Dr. Phanourios Tamamis, assistant professor in the Artie McFerrin Department of Chemical Engineering at Texas A&M University, has been awarded a grant from the National Institute on Aging of the National Institutes of Health (NIH) for his research on potential therapeutics for Alzheimer’s disease, Parkinson’s disease and type 2 diabetes.

Amyloid-β, α-synuclein and islet amyloid polypeptide (IAPP) self-assemble into amyloids – abnormal intracellular or extracellular deposition of proteins as fibrils – associated with Alzheimer’s, Parkinson’s, and type 2 diabetes, respectively. As increasing evidence supports an amyloid formation molecular link between the three molecules in the diseases, therapeutic approaches that focus on blocking single amyloidogenic proteins may not be sufficient. Rather than fighting any one particular protein, an approach that fights the formation of amyloids formed by the three proteins independently or together (in the case that combinations of two or three of these amyloid proteins cross-seed) will be more beneficial, and for example, it can be considered a most promising and efficient direction for the future effective treatment of Alzheimer’s disease in place of molecules binding to Αβ only.

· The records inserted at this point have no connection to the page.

(** MarshalUnsafe and UnmarshalUnsafe move as many bytes as the buffer is
    long, from the receiver's address on. *)
Lemma unsafe_pair_moves_the_buffer_length (fuel : nat) (a a' : Z) (buf : slice) (w : world) :
  0 <= Len buf ->
  exists w1 w2,
    run (S fuel) tn "MarshalUnsafe" a [VSlice buf] w = Ok ([], w1)
    /\ run (S fuel) tn "UnmarshalUnsafe" a' [VSlice buf] w1 = Ok ([], w2)
    /\ contents (mem w1) buf = read (mem w) a (Z.to_nat (Len buf))
    /\ read (mem w2) a' (Z.to_nat (Len buf)) = read (mem w) a (Z.to_nat (Len buf)).
Proof using r_fresh tn_declared.
  intros Hlen. eexists _, _. split; [|split].
  - apply MarshalUnsafe_spec; assumption.
  - apply UnmarshalUnsafe_spec; assumption.
  - cbn [mem set_mem]. unfold contents.
    set (n := Z.to_nat (Len buf)).
    set (bs := read (mem w) a n).
    assert (Hn : List.length bs = n) by apply read_length.
    assert (Hc : read (write (mem w) (Data buf) bs) (Data buf) n = bs)
      by (rewrite <- Hn; apply read_write_same).
    split; [exact Hc|]. rewrite Hc, <- Hn. apply read_write_same.
Qed.
(** X11: what [Main] does to the output file. A run that ends with status
    1 never opens, writes or flushes any file for writing, so it neither
    creates nor truncates the output. A run that ends with status 0 opens
    the input, then opens the output, writes to it once the serialized
    profile that [Compute] assembles on a new computer from the walker's
    result for the bytes read from the input, and flushes it. A run that
    touches the output without ending with status 0 has only opened it:
    the file is created or truncated before [Compute] runs and stays empty
    when [Compute] breaks off. *)
Theorem X11_Main_output (argv : list string) :
  (status (Main GetIterator ScopedFile FileDescriptor Descriptor OpenFile
      ReadFileDescriptor Import message_type SizeProfileComputer_Compute
      SerializeAsString argv) = Ok 1 →
   Forall (λ e, ∀ path, ¬ writes_to path e) (events (Main GetIterator ScopedFile FileDescriptor Descriptor OpenFile
      ReadFileDescriptor Import message_type SizeProfileComputer_Compute
      SerializeAsString argv))) ∧
  (status (Main GetIterator ScopedFile FileDescriptor Descriptor OpenFile
      ReadFileDescriptor Import message_type SizeProfileComputer_Compute
      SerializeAsString argv) = Ok 0 →
   ∃ argv0 input_path output_path proto_fd parsed_file descriptor p
     entries' c',
     argv = [argv0; input_path; output_path] ∧
     OpenFile input_path O_RDONLY = Some proto_fd ∧
     Import "protos/perfetto/trace/trace.proto" = Some parsed_file ∧
     message_type parsed_file 0 = Some descriptor ∧
     Compute GetIterator
       (SizeProfileComputer_Compute (ReadFileDescriptor proto_fd) descriptor)
       new_computer = Ok (p, entries', c') ∧
     events (Main GetIterator ScopedFile FileDescriptor Descriptor OpenFile
      ReadFileDescriptor Import message_type SizeProfileComputer_Compute
      SerializeAsString argv) =
       [Opened input_path O_RDONLY;
        Opened output_path O_WRONLY_O_TRUNC_O_CREAT;
        WriteAll output_path (SerializeAsString p);
        FlushFile output_path]) ∧
  (∀ path, Exists (writes_to path) (events (Main GetIterator ScopedFile FileDescriptor Descriptor OpenFile
      ReadFileDescriptor Import message_type SizeProfileComputer_Compute
      SerializeAsString argv)) →
           status (Main GetIterator ScopedFile FileDescriptor Descriptor OpenFile
      ReadFileDescriptor Import message_type SizeProfileComputer_Compute
      SerializeAsString argv) ≠ Ok 0 →
           status (Main GetIterator ScopedFile FileDescriptor Descriptor OpenFile
      ReadFileDescriptor Import message_type SizeProfileComputer_Compute
      SerializeAsString argv) = Undefined ∧
           ∃ input_path,
             events (Main GetIterator ScopedFile FileDescriptor Descriptor OpenFile
      ReadFileDescriptor Import message_type SizeProfileComputer_Compute
      SerializeAsString argv) =
               [Opened input_path O_RDONLY;
                Opened path O_WRONLY_O_TRUNC_O_CREAT]).
Proof.
  unfold Main. destruct (decide (length argv ≠ 3%nat)) as [Hlen|Hlen].
  { unfold PrintUsage. destruct (argv !! 0%nat); simpl.
    - split_and!; [|done|].
      + no_writes.
      + intros path Hex. apply Exists_cons in Hex as [[]|Hex%Exists_nil].
        done.
    - split_and!; [done|done|].
      intros path Hex%Exists_nil. done. }
  apply dec_stable in Hlen.
  destruct argv as [|argv0 [|input_path [|output_path [|]]]];
    try discriminate Hlen. clear Hlen. simpl.
  destruct (OpenFile input_path O_RDONLY) as [proto_fd|] eqn:Hin; simpl.
  2:{ split_and!; [|done|].
      - no_writes.
      - intros path Hex. apply Exists_cons in Hex as [[]|Hex%Exists_nil].
        done. }
  destruct (Import "protos/perfetto/trace/trace.proto")
    as [parsed_file|] eqn:Himp; simpl.
  2:{ split_and!; [done|done|].
      intros path Hex. apply Exists_cons in Hex as [[]|Hex%Exists_nil].
      done. }
  destruct (message_type parsed_file 0) as [descriptor|] eqn:Hmsg; simpl.
  2:{ split_and!; [|done|].
      - no_writes.
      - intros path Hex. apply Exists_cons in Hex as [[]|Hex].
        apply Exists_cons in Hex as [[]|Hex%Exists_nil]. done. }
  destruct (OpenFile output_path O_WRONLY_O_TRUNC_O_CREAT)
    as [output_fd|] eqn:Hout; simpl.
  2:{ split_and!; [|done|].
      - no_writes.
      - intros path Hex. apply Exists_cons in Hex as [[]|Hex].
        apply Exists_cons in Hex as [[]|Hex%Exists_nil]. done. }
  destruct (Compute_bytes_new (ReadFileDescriptor proto_fd) descriptor)
    as [(Hall & p & e' & c' & HC & ->)|(Hex & ->)]; simpl.
  - split_and!.
    + intros [=].
    + intros _.
      exists argv0, input_path, output_path, proto_fd, parsed_file,
        descriptor, p, e', c'.
      split; [reflexivity|]. split; [assumption|].
      split; [first [assumption|reflexivity]|].
      split; [first [assumption|reflexivity]|].
      split; [exact HC|reflexivity].
    + intros path _ Hne. exfalso. by apply Hne.
  - split_and!; [done|done|].
    intros path Hw _. split; [done|]. exists input_path.
    apply Exists_cons in Hw as [[]|Hw].
    apply Exists_cons in Hw as [Hw|Hw%Exists_nil]; [|done].
    simpl in Hw. by subst path.
Qed.
(** * AI chat assistant of the LMS front end

    A shallow embedding of [src/services/ai-chat.service.ts] (format
    translation, provider selection, fetch-and-parse, session-storage
    persistence) and of the [Chat] component that drives it, with the
    properties the specification states about them. *)

From Stdlib Require Import ZArith QArith Lia Ascii.
From stdpp Require Import base option list strings pretty gmap.

Set Warnings "-register-all".
Local Open Scope Z_scope.

(** ** JavaScript values the service manipulates

    A string is a sequence of code units; the model keeps those below
    256, one [ascii] each. *)

(** A [Date] holds a time value: milliseconds since the epoch, or NaN
    (an "Invalid Date"). *)
Inductive Date :=
  | Time (ms : Z)
  | InvalidDate.

(** [export interface ChatMessage] *)
Record ChatMessage := {
  id : string;
  text : string;
  isUser : bool;
  timestamp : Date;
}.

(** [interface OpenAIMessage]; the role is the string the request carries. *)
Module OpenAI.
Record Message := { role : string; content : string }.
End OpenAI.

(** [interface GeminiMessage] *)
Module Gemini.
Record Part := { text : string }.
Record Message := { role : string; parts : list Part }.
End Gemini.

(** What [JSON.parse] and [response.json()] produce.  Numbers are
    restricted to integers: the service never computes with one. *)
Inductive json :=
  | JNull
  | JBool (b : bool)
  | JNum (n : Z)
  | JStr (s : string)
  | JArr (elems : list json)
  | JObj (props : list (string * json)).

(** A thrown value: an [Error] instance (of any subclass) with its
    message, or anything else. *)
Inductive exn :=
  | Error (message : string)
  | Thrown (v : json).

(** Outcome of evaluating an expression or settling a promise. *)
Inductive completion (A : Type) :=
  | Return (a : A)
  | Throw (e : exn).
Arguments Return {A} a.
Arguments Throw {A} e.

Definition cbind {A B} (c : completion A) (k : A → completion B) : completion B :=
  match c with
  | Return a => k a
  | Throw e => Throw e
  end.

#[export] Instance completion_bind : MBind completion := fun A B k c => cbind c k.
#[export] Instance completion_ret : MRet completion := fun A a => Return a.

Definition LF : string := String "010"%char EmptyString.

(** [String.prototype.trim] strips white space and line terminators;
    below 256 these are the code units 9 to 13, 32 and 160. *)
Definition is_space (c : ascii) : bool :=
  let n := Ascii.N_of_ascii c in
  ((9 <=? n) && (n <=? 13))%N || (n =? 32)%N || (n =? 160)%N.

Fixpoint trimStart (s : string) : string :=
  match s with
  | String c s' => if is_space c then trimStart s' else s
  | EmptyString => EmptyString
  end.

Fixpoint trimEnd (s : string) : string :=
  match s with
  | EmptyString => EmptyString
  | String c s' =>
      match trimEnd s' with
      | EmptyString => if is_space c then EmptyString else String c EmptyString
      | t => String c t
      end
  end.

Definition trim (s : string) : string := trimEnd (trimStart s).

Fixpoint join (sep : string) (l : list string) : string :=
  match l with
  | [] => ""
  | [s] => s
  | s :: l' => s +:+ sep +:+ join sep l'
  end.

(** [ToString] of a parsed value, as a template literal applies it. *)
Fixpoint ToString (v : json) : string :=
  match v with
  | JNull => "null"
  | JBool true => "true"
  | JBool false => "false"
  | JNum n => pretty n
  | JStr s => s
  | JArr l =>
      join ","
        ((fix elems (l : list json) : list string :=
            match l with
            | [] => []
            | JNull :: l' => "" :: elems l'
            | e :: l' => ToString e :: elems l'
            end) l)
  | JObj _ => "[object Object]"
  end.

(** [ToBoolean]; [None] is [undefined]. *)
Definition truthy (v : option json) : bool :=
  match v with
  | None | Some JNull => false
  | Some (JBool b) => b
  | Some (JNum n) => negb (n =? 0)
  | Some (JStr s) => negb (String.eqb s "")
  | Some (JArr _) | Some (JObj _) => true
  end.

(** [v === 0] *)
Definition is_zero (v : option json) : bool :=
  match v with
  | Some (JNum 0) => true
  | _ => false
  end.

Fixpoint assoc {A} (k : string) (l : list (string * A)) : option A :=
  match l with
  | [] => None
  | (k', v) :: l' => if String.eqb k k' then Some v else assoc k l'
  end.

Definition TypeError_read (of_ : string) (key : string) : exn :=
  Error ("Cannot read properties of " +:+ of_ +:+ " (reading '" +:+ key +:+ "')").

(** [base.key] for the property names the service reads, none of which
    is inherited from a prototype except [length]. *)
Definition get (base : option json) (key : string) : completion (option json) :=
  match base with
  | None => Throw (TypeError_read "undefined" key)
  | Some JNull => Throw (TypeError_read "null" key)
  | Some (JObj props) => Return (assoc key props)
  | Some (JArr l) =>
      Return (if String.eqb key "length" then Some (JNum (Z.of_nat (length l))) else None)
  | Some (JStr s) =>
      Return (if String.eqb key "length" then Some (JNum (Z.of_nat (String.length s))) else None)
  | Some (JBool _) | Some (JNum _) => Return None
  end.

Fixpoint string_get (s : string) (i : nat) : option ascii :=
  match s, i with
  | EmptyString, _ => None
  | String c _, O => Some c
  | String _ s', S i' => string_get s' i'
  end.

(** [base[i]] *)
Definition get_index (base : option json) (i : nat) : completion (option json) :=
  match base with
  | None => Throw (TypeError_read "undefined" (pretty i))
  | Some JNull => Throw (TypeError_read "null" (pretty i))
  | Some (JArr l) => Return (l !! i)
  | Some (JStr s) => Return ((fun c => JStr (String c EmptyString)) <$> string_get s i)
  | Some (JObj props) => Return (assoc (pretty i) props)
  | Some (JBool _) | Some (JNum _) => Return None
  end.

(** [base.trim()]: only a string has the method. *)
Definition call_trim (base : option json) : completion string :=
  match base with
  | None => Throw (TypeError_read "undefined" "trim")
  | Some JNull => Throw (TypeError_read "null" "trim")
  | Some (JStr s) => Return (trim s)
  | Some _ => Throw (Error "trim is not a function")
  end.

(** ** Format translation *)

Definition systemInstruction : string :=
  "You are a helpful AI assistant for students in a Learning Management System. You can help with academic questions, study tips, project guidance, and general educational support. Be friendly, encouraging, and provide practical advice.".

Definition systemMessage : OpenAI.Message :=
  {| OpenAI.role := "system"; OpenAI.content := systemInstruction |}.

Definition convertToOpenAIFormat (messages : list ChatMessage) : list OpenAI.Message :=
  let chatMessages :=
    map (fun msg =>
           {| OpenAI.role := if isUser msg then "user" else "assistant";
              OpenAI.content := text msg |}) messages in
  systemMessage :: chatMessages.

(** One iteration of the [forEach] body: the state is the array being
    filled and the [firstUserMessage] flag. *)
Definition gemini_push (st : list Gemini.Message * bool) (msg : ChatMessage)
  : list Gemini.Message * bool :=
  let '(geminiMessages, firstUserMessage) := st in
  if isUser msg then
    let content :=
      if firstUserMessage
      then systemInstruction +:+ LF +:+ LF +:+ "User: " +:+ text msg
      else text msg in
    (geminiMessages ++ [ {| Gemini.role := "user";
                            Gemini.parts := [ {| Gemini.text := content |} ] |} ],
     false)
  else
    (geminiMessages ++ [ {| Gemini.role := "model";
                            Gemini.parts := [ {| Gemini.text := text msg |} ] |} ],
     firstUserMessage).

Definition convertToGeminiFormat (messages : list ChatMessage) : list Gemini.Message :=
  fst (fold_left gemini_push messages ([], true)).

(** The two shapes of a translated message. *)
Definition gemini_user (first : bool) (msg : ChatMessage) : Gemini.Message :=
  {| Gemini.role := "user";
     Gemini.parts :=
       [ {| Gemini.text :=
              if first then systemInstruction +:+ LF +:+ LF +:+ "User: " +:+ text msg
              else text msg |} ] |}.

Definition gemini_model (msg : ChatMessage) : Gemini.Message :=
  {| Gemini.role := "model"; Gemini.parts := [ {| Gemini.text := text msg |} ] |}.

(** ** The provider calls

    [fetch] is the only operation that leaves the page.  A program is a
    tree of the effects the component performs; the environment answers
    each [Fetch] with the settlement of its promise. *)

Inductive RequestBody :=
  | GeminiBody (contents : list Gemini.Message) (temperature : Q) (maxOutputTokens : Z)
  | ChatCompletionBody (model : string) (messages : list OpenAI.Message)
      (max_tokens : Z) (temperature : Q).

Record Request := {
  url : string;
  method : string;
  headers : list (string * string);
  body : RequestBody;
}.

(** A settled response: [response.json()] is the settlement of the body
    promise. *)
Record Response := {
  ok : bool;
  status : Z;
  statusText : string;
  json_body : completion json;
}.

(** State of the [Chat] component held by [useState]. *)
Record ChatState := {
  messages : list ChatMessage;
  inputValue : string;
  isLoading : bool;
}.

Inductive Prog (A : Type) :=
  | Ret (a : A)
  | Raise (e : exn)
  | Fetch (req : Request) (k : completion Response → Prog A)
  | ConsoleError (label : string) (k : Prog A)
  | DateNow (k : Z → Prog A)
  | SetState (u : ChatState → ChatState) (k : Prog A).
Arguments Ret {A} a.
Arguments Raise {A} e.
Arguments Fetch {A} req k.
Arguments ConsoleError {A} label k.
Arguments DateNow {A} k.
Arguments SetState {A} u k.

Fixpoint bind {A B} (p : Prog A) (f : A → Prog B) : Prog B :=
  match p with
  | Ret a => f a
  | Raise e => Raise e
  | Fetch req k => Fetch req (fun o => bind (k o) f)
  | ConsoleError l k => ConsoleError l (bind k f)
  | DateNow k => DateNow (fun t => bind (k t) f)
  | SetState u k => SetState u (bind k f)
  end.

One of the proposed approaches to inhibit amyloid formation formed by the three proteins is through β-wrapin dimeric proteins, which bind, sequester and ultimately inhibit amyloid formation, eliminating the threat posed by the three proteins – this is pictured above: a β-wrapin dimeric protein (red and black) “wrapping” and sequestering the amyloidogenic monomer IAPP (blue) involved diabetes type 2. Two recently discovered β-wrapin protein variants, AS10 and ZSYM73, may pave the way for future therapeutic approaches. AS10 is a β-wrapin variant that targets all three amyloidogenic proteins; ZSYM73 targets the amyloid-β protein with a very high affinity.

New Technology Could Improve Diabetes Management

Tamamis’ funded project “Computational Design of Novel β-wrapins Targeting and Sequestering Amyloid, a-synuclein and IAPP,” will use computational methods to understand the function of the β-wrapins’ binding to the amyloidogenic proteins. Tamamis will then use this knowledge to design single- and multi-targeted β-wrapins with the highest recorded affinity and optimized specificity for amyloid-β, α-synuclein and IAPP, as potential novel therapeutics.

The design of highly potent β-wrapins multi-targeting all proteins, Αβ, α-syn and IAPP, can be considered a promising and efficient direction for the future effective treatment of Alzheimer’s and Parkinson’s disease in place of molecules binding to Αβ only. To accomplish this, Tamamis’ lab will use molecular dynamics simulations and free energy calculations, and develop novel transformative computational design tools for the design of multi-targeted therapeutics.

In this study, researchers from Tamamis’ lab will collaborate with Dr. Wolfgang Hoyer at the Heinrich-Heine-University Düsseldorf, a world-leading authority in sequestering amyloid proteins using β-wrapins. The successfully designed β-wrapins will be experimentally validated by Hoyer’s lab for their capacity to constitute seeds of potential therapeutics for Alzheimer’s diseases, Parkinson’s disease and type 2 diabetes.

They published a paper with Hoyer on “Uncovering the Binding and Specificity of β-Wrapins for Amyloid-β and α-Synuclein” (J. Phys. Chem. B, 2016, 120 (50), pp 12781–12794), which paves the ground for the funded project by the NIH.